Task goal: From the line containing "Hpriv by done. naive_solver." through the last line of the entries, set down every line exactly and add nothing.

Records supplied:
Lemma host_grant_other capability domain port :
  LLBPolicy.nc_Profile capability ≠ "packages" → LLBPolicy.nc_Profile capability ≠ "allowlist" → ¬ host_grant capability domain port.
Proof. intros ? ? (_ & [] & _); done. Qed.

Lemma gateway_grant_snoc seen capability mappings gatewayID endpoint :
  gateway_grant (seen ++ [capability]) mappings gatewayID endpoint ↔
  gateway_grant seen mappings gatewayID endpoint ∨
  (LLBPolicy.nc_Profile capability = "private" ∧ LLBPolicy.nc_GatewayID capability = gatewayID ∧ mappings !! gatewayID = Some endpoint).
Proof. unfold gateway_grant. set_solver. Qed.

(** A capability that is not private adds no gateway. *)
Lemma network_built_public mappings start seen s capability destinations authority :
  network_built mappings start seen s → LLBPolicy.nc_Profile capability ≠ "private" →
  (∀ domain port, reaches destinations domain port ↔ reaches (ns_destinations s) domain port ∨ host_grant capability domain port) →
  network_built mappings start (seen ++ [capability]) {| ns_authority := authority; ns_destinations := destinations; ns_private := ns_private s |}.
Proof.
  intros [Hpub Hpriv Hmap] Hp Hd. split; simpl.
  - intros domain port. rewrite Hd, Hpub. set_solver.
  - intros gatewayID g. rewrite Hpriv. setoid_rewrite gateway_grant_snoc. naive_solver.
  - intros gatewayID endpoint. rewrite gateway_grant_snoc. naive_solver.
Qed.

Lemma network_built_step mappings start seen s capability s' :
  network_built mappings start seen s → add_network mappings s capability = Ok s' → network_built mappings start (seen ++ [capability]) s'.
Proof.
  intros Hb. pose proof Hb as [Hpub Hpriv Hmap]. unfold add_network. cbv zeta.
  destruct (String.eqb_spec (LLBPolicy.nc_Profile capability) "none") as [E|].
  { intros [= <-]. apply network_built_public; [done|by rewrite E|]. intros domain port. split; [auto|].
    intros [|[]%host_grant_other]; [done|by rewrite E..]. }
  destruct (String.eqb (LLBPolicy.nc_Profile capability) "packages" || String.eqb (LLBPolicy.nc_Profile capability) "allowlist") eqn:E.
  { intros [= <-]. assert (LLBPolicy.nc_Profile capability = "packages" ∨ LLBPolicy.nc_Profile capability = "allowlist") as Hp by (by bsimpl).
    apply network_built_public; [done|by destruct Hp as [-> | ->]|]. intros domain port. rewrite reaches_fold. unfold host_grant. naive_solver. }
  destruct (String.eqb_spec (LLBPolicy.nc_Profile capability) "private") as [Ep|]; [|done].
  destruct (mappings !! _) as [mapped|] eqn:Em; [|done]. destruct (normalizePrivateDestination _ _) as [private|] eqn:En; [|done].
  cbn [bind_result]. intros Hs. passed Hs Ee. injection Hs as <-. split; simpl.
  - intros domain port. rewrite Hpub. split; [set_solver|]. intros [|(c & [Hin|Hin]%elem_of_app & Hc)]; [by left|right; eauto|].
    apply list_elem_of_singleton in Hin. subst c. apply host_grant_other in Hc; [done|by rewrite Ep..].
  - intros gatewayID g. setoid_rewrite gateway_grant_snoc. destruct (decide (gatewayID = LLBPolicy.nc_GatewayID capability)) as [->|Hne].
    + rewrite lookup_insert_eq. split; [intros [= <-]; eauto 10|].
      intros (endpoint & [[_ Hm]|(_ & _ & Hm)] & Hn); congruence.
    + rewrite lookup_insert_ne, Hpriv by done. naive_solver.
  - intros gatewayID endpoint. rewrite gateway_grant_snoc. destruct (decide (gatewayID = LLBPolicy.nc_GatewayID capability)) as [->|Hne].
    + rewrite lookup_insert_eq. eauto.
    + rewrite lookup_insert_ne by done. naive_solver.
Qed.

Task answer:
    + rewrite lookup_insert_ne, Hpriv by done. naive_solver.
  - intros gatewayID endpoint. rewrite gateway_grant_snoc. destruct (decide (gatewayID = LLBPolicy.nc_GatewayID capability)) as [->|Hne].
    + rewrite lookup_insert_eq. eauto.
    + rewrite lookup_insert_ne by done. naive_solver.
Qed.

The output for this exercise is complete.